Keep Food Out of the Danger Zone

  • Without refrigeration or a heat source, perishables should not be left out more than two hours if the temperature is at or below 90 ⁰F, and only one hour if the temperature is at or above 90 ⁰F. Since the weather will likely be very hot on July 4th, food should be returned to the cooler within an hour. If you are not sure how long food has been sitting out, throw it out immediately.
  • Always keep cold food COLD, at or below 40 °F, in coolers or in containers with a cold source such as ice or frozen gel packs. Keep hot food HOT, at or above 140 °F, on the grill or in insulated containers, heated chafing dishes, warming trays and/or slow cookers. If food needs to be reheated, reheat it to 165 °F.
  • Pack an appliance thermometer in your cooler to ensure food stays at or below 40 °F. Divide large amounts of food into shallow containers for fast chilling and easier use.
  • Packing drinks in a separate cooler is strongly recommended, so the food cooler isn’t opened frequently. Keep the cooler in the shade, and try to cover it with a blanket or tarp to keep it cool. Replenish the ice if it melts.
  • Use the food thermometer to check the internal temperature of meat, poultry and seafood. Use our Is It Done Yet? guide to learn where to place the thermometer in each item. You absolutely cannot tell whether the meat is safely cooked by just looking.
  • If you plan to marinate meat and/or poultry for several hours or overnight prior to the event, make sure to marinate them in the refrigerator – not on the counter. If you plan to reuse the marinade from raw meat or poultry, make sure to boil it first to destroy any harmful bacteria.
  • To ensure safety, leftovers must be put in shallow containers for quick cooling and refrigerated to 40 ⁰F or below within two hours.

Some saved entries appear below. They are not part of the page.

Lemma ApplyLanguage_resets_first_witness :
  ApplyLanguage scenario_host "cpp" [Sent (SCI_ALLOCATESUBSTYLES 20 2)] =
  ApplyLanguage scenario_host "cpp" [].
Proof.
  apply (ApplyLanguage_resets_first scenario_host "cpp" []),
    contiguous_reply_since_reset.
Defined.

Lemma lexer_selection_witness :
  ∃ rest,
    (_ApplyLanguage scenario_host "cpp" "/system/data" []).2 =
      Opened (language_file scenario_host "cpp" "/system/data") ::
      Sent (SCI_SETLEXERLANGUAGE "cpp") :: rest ∧
    Forall (λ ev, ¬ lexer_call ev) rest.
Proof.
  apply (lexer_selection scenario_host "cpp" "/system/data" scenario_document []);
    reflexivity.
Defined.

Lemma comment_tokens_witness :
  _ApplyLanguage commented_host "cpp" "/system/data" [] =
    (Ok ∅,
     [Opened "/system/data/Koder/languages/cpp.yaml"; Sent (SCI_SETLEXER 3);
      Sent (SetCommentLineToken "//"); Sent (SetCommentBlockTokens "/*" "*/")]) ∧
  (∃ e,
     _ApplyLanguage short_block_host "cpp" "/system/data" [] =
       (Throw e,
        [Opened "/system/data/Koder/languages/cpp.yaml"; Sent (SCI_SETLEXER 3);
         Sent (SetCommentLineToken "//")]) ∧
     e ≠ BadFile ∧
     (Forall (λ item, ¬ is_Throw (as_string (Some item))) [str "/*"] → e = InvalidNode)) ∧
  Forall (λ ev, ¬ block_call ev) (_ApplyLanguage short_block_host "cpp" "/system/data" []).2 ∧
  is_Throw (ApplyLanguage short_block_host "cpp" []).1.
Proof.
  destruct (comment_tokens commented_host "cpp" "/system/data" commented_document
              (Map [(str "line", str "//"); (str "block", Sequence [str "/*"; str "*/"])])
              (Some (str "//")) (Some (Sequence [str "/*"; str "*/"])) []
              ∅ [Sent (SCI_SETLEXER 3)])
    as (_ & _ & Hpair & _); try reflexivity.
  { right. simpl. tauto. }
  destruct (comment_tokens short_block_host "cpp" "/system/data" short_block_document
              (Map [(str "line", str "//"); (str "block", Sequence [str "/*"])])
              (Some (str "//")) (Some (Sequence [str "/*"])) []
              ∅ [Sent (SCI_SETLEXER 3)])
    as (_ & _ & _ & Hshort); try reflexivity.
  { right. simpl. tauto. }
  destruct (Hshort [str "/*"] eq_refl) as (Hthrow & Hevery & Hall); [simpl; lia|].
  split; [exact (Hpair (str "/*") (str "*/") [] "/*" "*/" eq_refl eq_refl eq_refl)|].
  split; [exact Hthrow|]. split; [exact (proj2 (Hevery []))|].
  apply Hall. vm_compute. apply list_elem_of_here.
Defined.

Lemma substyle_addressing_witness :
  ({[1 := 99; 128 := 50; 129 := 51]} : gmap Z Z) !! (128 + Z.of_nat 1) = Some 51.
Proof.
  eapply (substyle_addressing scenario_host "cpp" "/system/data" scenario_document []
            _ (_ApplyLanguage scenario_host "cpp" "/system/data" []).2
            20 128 [] [] (str "20") [str "50"; str "51"]);
    try (vm_compute; reflexivity).
  - intros styles0 [= <-]. vm_compute. reflexivity.
  - intros id Hin. by apply elem_of_nil in Hin.
Defined.
(** * Numpy_NN: a fully connected classifier written on numpy arrays

    A shallow embedding of [Numpy_NN.py] and the properties of its
    forward pass, backward pass, cost, optimizer step and training loop.

    Modelling choices.
    - A two dimensional numpy array is a record of its shape and its rows.
      A one dimensional array of length [n] (the result of [np.sum] or
      [np.mean] along an axis) is kept as an array of shape [(1, n)], which
      is how numpy aligns it when it broadcasts against a matrix.
    - Array entries live in a number type [num] that provides the operations
      the program uses.  Two instances are given: the reals (arithmetic
      without rounding, used for the algebraic properties) and binary64
      floats for the operations Rocq's kernel provides (used to run the
      model).  Sums are taken left to right.
    - Python exceptions are values of [exception]; a function that may raise
      returns a [result].
    - The parameter and gradient dictionaries are finite maps from the
      string keys the program builds ("W1", "b1", "dW1", ...). *)

From Stdlib Require PrimFloat Uint63.
Import PrimFloat.
From Stdlib Require Import ZArith List Lia Reals Lra.
From stdpp Require Import base numbers list strings pretty gmap.

(** * The program *)

(** ** Exceptions *)

Inductive exception : Set :=
  | ValueError
  | AssertionError
  | IndexError
  | KeyError
  | UnboundLocalError
  | ZeroDivisionError
  | OverflowError.

Inductive result (A : Type) : Type :=
  | Ok (a : A)
  | Raise (e : exception).
Arguments Ok {A} a.
Arguments Raise {A} e.

#[export] Instance result_ret : MRet result := fun _ a => Ok a.
#[export] Instance result_bind : MBind result := fun _ _ k r =>
  match r with
  | Ok a => k a
  | Raise e => Raise e
  end.

(** [assert(c)] *)
Definition assert (c : bool) : result unit :=
  if c then Ok tt else Raise AssertionError.

(** ** Numbers *)

(** The arithmetic the program performs on array entries.  [decimal m e]
    is the literal [m * 10^-e]; [of_nat] converts a Python integer;
    [np_isfinite] tells a number from an infinity or a NaN (the reals have
    neither: there a division by zero is a number the model says nothing
    about, and the statements over the reals keep away from it). *)
Class Arith (num : Type) : Type := {
  zero : num;
  one : num;
  num_add : num -> num -> num;
  num_sub : num -> num -> num;
  num_mul : num -> num -> num;
  num_div : num -> num -> num;
  num_neg : num -> num;
  num_leb : num -> num -> bool;
  num_ltb : num -> num -> bool;
  np_maximum : num -> num -> num;
  np_minimum : num -> num -> num;
  np_sqrt : num -> num;
  np_isfinite : num -> bool;
  of_nat : nat -> num;
  decimal : Z -> nat -> num
}.

(** [np.exp] and [np.log]. *)
Class Transcendental (num : Type) : Type := {
  np_exp : num -> num;
  np_log : num -> num
}.

Declare Scope num_scope.
Delimit Scope num_scope with num.
Infix "+" := num_add : num_scope.
Infix "-" := num_sub : num_scope.
Infix "*" := num_mul : num_scope.
Infix "/" := num_div : num_scope.
Notation "- x" := (num_neg x) : num_scope.
Infix "<=?" := num_leb : num_scope.
Infix "<?" := num_ltb : num_scope.

(** *** The reals *)

Definition Rleb (x y : R) : bool := if Rle_dec x y then true else false.
Definition Rltb (x y : R) : bool := if Rlt_dec x y then true else false.

#[export] Instance R_arith : Arith R := {|
  zero := 0%R;
  one := 1%R;
  num_add := Rplus;
  num_sub := Rminus;
  num_mul := Rmult;
  num_div := Rdiv;
  num_neg := Ropp;
  num_leb := Rleb;
  num_ltb := Rltb;
  np_maximum := Rmax;
  np_minimum := Rmin;
  np_sqrt := R_sqrt.sqrt;
  np_isfinite := fun _ => true;
  of_nat := INR;
  decimal := fun m e => (IZR m / 10 ^ e)%R
|}.

#[export] Instance R_transcendental : Transcendental R := {|
  np_exp := exp;
  np_log := ln
|}.

(** *** Binary64 floats *)

Definition float_of_Z (z : Z) : PrimFloat.float :=
  if (z <? 0)%Z then PrimFloat.opp (PrimFloat.of_uint63 (Uint63.of_Z (- z)))
  else PrimFloat.of_uint63 (Uint63.of_Z z).

(** [np.maximum] and [np.minimum] propagate NaN. *)
Definition float_maximum (x y : PrimFloat.float) : PrimFloat.float :=
  if PrimFloat.is_nan x then x
  else if PrimFloat.is_nan y then y
  else if PrimFloat.ltb x y then y else x.

Definition float_minimum (x y : PrimFloat.float) : PrimFloat.float :=
  if PrimFloat.is_nan x then x
  else if PrimFloat.is_nan y then y
  else if PrimFloat.ltb y x then y else x.

#[export] Instance float_arith : Arith PrimFloat.float := {|
  zero := PrimFloat.zero;
  one := PrimFloat.one;
  num_add := PrimFloat.add;
  num_sub := PrimFloat.sub;
  num_mul := PrimFloat.mul;
  num_div := PrimFloat.div;
  num_neg := PrimFloat.opp;
  num_leb := PrimFloat.leb;
  num_ltb := PrimFloat.ltb;
  np_maximum := float_maximum;
  np_minimum := float_minimum;
  np_sqrt := PrimFloat.sqrt;
  np_isfinite := PrimFloat.is_finite;
  of_nat := fun n => float_of_Z (Z.of_nat n);
  decimal := fun m e => PrimFloat.div (float_of_Z m) (float_of_Z (10 ^ Z.of_nat e))
|}.

(** ** Arrays *)

Record ndarray (num : Type) : Type := mk_ndarray {
  nrows : nat;
  ncols : nat;
  data : list (list num)
}.
Arguments mk_ndarray {num} nrows ncols data.
Arguments nrows {num} _.
Arguments ncols {num} _.
Arguments data {num} _.

Section Arrays.
Context {num : Type} `{Arith num}.

Definition shape (A : ndarray num) : nat * nat := (nrows A, ncols A).

Definition shape_eqb (s t : nat * nat) : bool :=
  (fst s =? fst t) && (snd s =? snd t).

(** [A[i, j]] for indices in range. *)
Definition item (A : ndarray num) (i j : nat) : num :=
  nth j (nth i (data A) []) zero.

(** The array of shape [(r, c)] whose entry at [(i, j)] is [f i j]. *)
Definition fromfunction (r c : nat) (f : nat -> nat -> num) : ndarray num :=
  mk_ndarray r c (map (fun i => map (fun j => f i j) (seq 0 c)) (seq 0 r)).

(** The rows have the lengths the shape announces. *)
Definition wf (A : ndarray num) : Prop :=
  length (data A) = nrows A /\ Forall (fun row => length row = ncols A) (data A).

(** [f 0 + f 1 + ... + f (n-1)], starting from 0. *)
Definition sum_upto (n : nat) (f : nat -> num) : num :=
  fold_left num_add (map f (seq 0 n)) zero.

Definition np_zeros (r c : nat) : ndarray num :=
  fromfunction r c (fun _ _ => zero).

(** [A.T] *)
Definition transpose (A : ndarray num) : ndarray num :=
  fromfunction (ncols A) (nrows A) (fun i j => item A j i).

(** Entrywise application, and a Python scalar combined with an array. *)
Definition np_map (f : num -> num) (A : ndarray num) : ndarray num :=
  fromfunction (nrows A) (ncols A) (fun i j => f (item A i j)).

(** numpy's broadcasting rule for one axis. *)
Definition broadcast_dim (a b : nat) : result nat :=
  if a =? b then Ok a
  else if a =? 1 then Ok b
  else if b =? 1 then Ok a
  else Raise ValueError.

Definition broadcast_index (a i : nat) : nat := if a =? 1 then 0 else i.

(** A binary entrywise operation on two arrays, with broadcasting. *)
Definition broadcast (f : num -> num -> num) (A B : ndarray num)
  : result (ndarray num) :=
  r ← broadcast_dim (nrows A) (nrows B) ;
  c ← broadcast_dim (ncols A) (ncols B);
  Ok (fromfunction r c (fun i j =>
        f (item A (broadcast_index (nrows A) i) (broadcast_index (ncols A) j))
          (item B (broadcast_index (nrows B) i) (broadcast_index (ncols B) j)))).

(** [np.dot(A, B)] on matrices. *)
Definition np_dot (A B : ndarray num) : result (ndarray num) :=
  if ncols A =? nrows B then
    Ok (fromfunction (nrows A) (ncols B) (fun i j =>
          sum_upto (ncols A) (fun k => (item A i k * item B k j)%num)))
  else Raise ValueError.

(** [np.sum(A, axis=0)]: the column sums, a one dimensional array. *)
Definition np_sum_axis0 (A : ndarray num) : ndarray num :=
  fromfunction 1 (ncols A) (fun _ j => sum_upto (nrows A) (fun i => item A i j)).

(** [np.sum(A, axis=1, keepdims=True)]: the row sums, as a column. *)
Definition np_sum_axis1_keepdims (A : ndarray num) : ndarray num :=
  fromfunction (nrows A) 1 (fun i _ => sum_upto (ncols A) (fun j => item A i j)).

(** [np.sum(A)] *)
Definition np_sum (A : ndarray num) : num :=
  sum_upto (nrows A) (fun i => sum_upto (ncols A) (fun j => item A i j)).

End Arrays.

(** ** Python containers and loops *)

(** [l[i]] for a non-negative index. *)
Definition getitem {A : Type} (l : list A) (i : nat) : result A :=
  match l !! i with
  | Some x => Ok x
  | None => Raise IndexError
  end.

(** [d[k]] *)
Definition dict_get {V : Type} (d : gmap string V) (k : string) : result V :=
  match d !! k with
  | Some v => Ok v
  | None => Raise KeyError
  end.

(** [for i in l: s = body(i, s)], leaving the loop at the first exception. *)
Fixpoint for_in {I S : Type} (l : list I) (body : I -> S -> result S) (s : S)
  : result S :=
  match l with
  | [] => Ok s
  | i :: l' => s' ← body i s; for_in l' body s'
  end.

(** [range(a, b)] *)
Definition range (a b : nat) : list nat := seq a (b - a).

(** [str(i)] *)
Definition str (i : nat) : string := pretty i.

(** ** Random numbers *)

(** The state of numpy's global generator.  [random_sample] draws one number
    of the half-open unit interval and steps the generator. *)
Class RandomState (num rng : Type) : Type := {
  random_sample : rng -> num * rng
}.

(** ** Forward propagation *)

(** The tag of an activation; the program passes the strings ["softmax"]
    and ["relu"] and no other. *)
Inductive activation : Set := Softmax | Relu.

(** The tuples [(A, W, b)] and [((A, W, b), Z)] kept for the backward pass. *)
Abbreviation linear_cache num :=
  (prod (prod (ndarray num) (ndarray num)) (ndarray num)).
Abbreviation cache num := (prod (linear_cache num) (ndarray num)).

Section Forward.
Context {num : Type} `{Arith num} `{Transcendental num}.

Local Abbreviation array := (ndarray num).
Local Abbreviation params := (gmap string (ndarray num)).


Section Initialize.
Context {rng : Type} `{RandomState num rng}.

(** [n] successive draws. *)
Fixpoint random_samples (n : nat) (g : rng) : list num * rng :=
  match n with
  | O => ([], g)
  | S n' =>
      let (u, g1) := random_sample g in
      let (us, g2) := random_samples n' g1 in
      (u :: us, g2)
  end.

(** [np.random.uniform(low, high, (r, c))]: the array is filled in row
    order with [low + (high - low) * u] for successive draws [u]; numpy
    rejects a range that is not finite. *)
Definition np_random_uniform (low high : num) (r c : nat) (g : rng)
  : result (array * rng) :=
  if np_isfinite (high - low)%num then
    let (us, g') := random_samples (r * c) g in
    Ok (fromfunction r c (fun i j =>
          (low + (high - low) * nth (i * c + j) us zero)%num), g')
  else Raise OverflowError.

(** The body of the loop of [initialize_parameters]. *)
Definition initialize_layer (layers_dim : list nat) (i : nat)
    (st : params * rng) : result (params * rng) :=
  let '(W_b_dict, g) := st in
  n ← getitem layers_dim i;
  n_prev ← getitem layers_dim (i - 1);
  let bound := (one / np_sqrt (of_nat n))%num in
  '(W, g') ← np_random_uniform (- bound)%num bound n n_prev g;
  let W_b_dict := <["W" +:+ str i := W]> W_b_dict in
  let W_b_dict := <["b" +:+ str i := np_zeros n 1]> W_b_dict in
  Wi ← dict_get W_b_dict ("W" +:+ str i);
  _ ← assert (shape_eqb (shape Wi) (n, n_prev));
  bi ← dict_get W_b_dict ("b" +:+ str i);
  _ ← assert (shape_eqb (shape bi) (n, 1));
  Ok (W_b_dict, g').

Founding Fathers 4 Steps to Food Safety

 

 

I would also recommend looking for recipes that do not contain perishable ingredients. This time of year there are a lot of side dishes and salads that have things like mayonnaise in them. This is not an ingredient you want to eat as it sits out in the heat! For those kinds of dishes, if you must have them, put the bowl of it into another bowl filled with ice and refresh the ice as often as needed to keep the salad or side dish at a safe temperature.

How do you make sure you are food safe on the holiday weekend and throughout the summer? I would love to know your own tips or recipes!